The pilot was not scanning the panel but was frozen on the artificial horizon.  The copilot reached out and set the Rockland approach frequency into the number one navigational instrument.  He must have felt Jesse’s gaze because he turned to see if anyone had noticed their error. Jesse saw fear in his eyes.  The plane jerked left and the copilot returned his attention to the approach.

Jesse unclenched his fists and took a deep breath. His face was a sheen of sweat.  He wondered if the copilot’s expression was a reflection of his own unblemished fright.

The plane was at 1200 feet but not yet established on course.  The pilot pulled up abruptly and gained altitude.  His heading was off by 20 degrees.

The localizer needle came alive and the pilot slowly came left to 030 degrees.  He anticipated the strong left headwind and compensated, but too soon.  The needle was not centering.  He came right ten degrees and waited for the instrument to react.  The NDB needle swung aft and went unnoticed.

As the localizer finally started to react, the pilot noticed the NDB.  He brought back the throttles and called for the copilot to lower the flaps and gear.  The localizer needle swung through center and headed left.  The grinding sounds of the flaps and the clunk of the gear were all but lost in the wild confusion.

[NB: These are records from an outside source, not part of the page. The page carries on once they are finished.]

Definition build_wire_event (d : BusDelivery) : option SessionEvent :=
  match d with
  | Frame _ => None
  | Snapshot _ r =>
      Some (ResyncSent (lag_dropped_event_count r) (resync_notification_queue r) (resync_rejections r)
              (resync_dropped_rejection_count r))
  | DeliveryQueue.OtherDelivery o =>
      match o with
      | PanePlacementCommitted committed => Some (PanePlacementCommittedSent committed)
      | Quit => Some QuitSent
      | Restarting => Some RestartingSent
      | NotificationPosted revision posted_entry => Some (NotificationPostedSent revision posted_entry)
      | MouseAnswered request_id mouse_answers => Some (MouseAnswerSent request_id mouse_answers)
      | HostWriteWake => None
      | SwitchTo session_id owner_user_id => Some (SwitchToSent session_id owner_user_id)
      | CommandRejected command_id fired_action reason help =>
          Some (CommandRejectedSent command_id (MkRejection fired_action reason help))
      | ClientActionRequested number action_reference => Some (ClientActionRequestedSent number action_reference)
      end
  end.

(** [chunks] of [n] bytes. *)
Fixpoint byte_chunks (fuel n : nat) (bytes : list N) : list (list N) :=
  match fuel, bytes with
  | S fuel, _ :: _ => take n bytes :: byte_chunks fuel n (drop n bytes)
  | _, _ => []
  end.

The plane slowed and started to descend too rapidly.  The pilot was chasing the airplane.

They descended through 500 feet.  The copilot looked out the windshield, searching for the airport.  The window was full of cloud.  The altimeter spun through 440 feet.  They were right of course and below their minimum descent altitude.

The copilot noticed the breach and reached out with a bouncing arm and tapped the instrument.  The pilot nodded and slowed the descent but still went lower.

Jesse knew the approach was irretrievable.  His premonitions were coming true.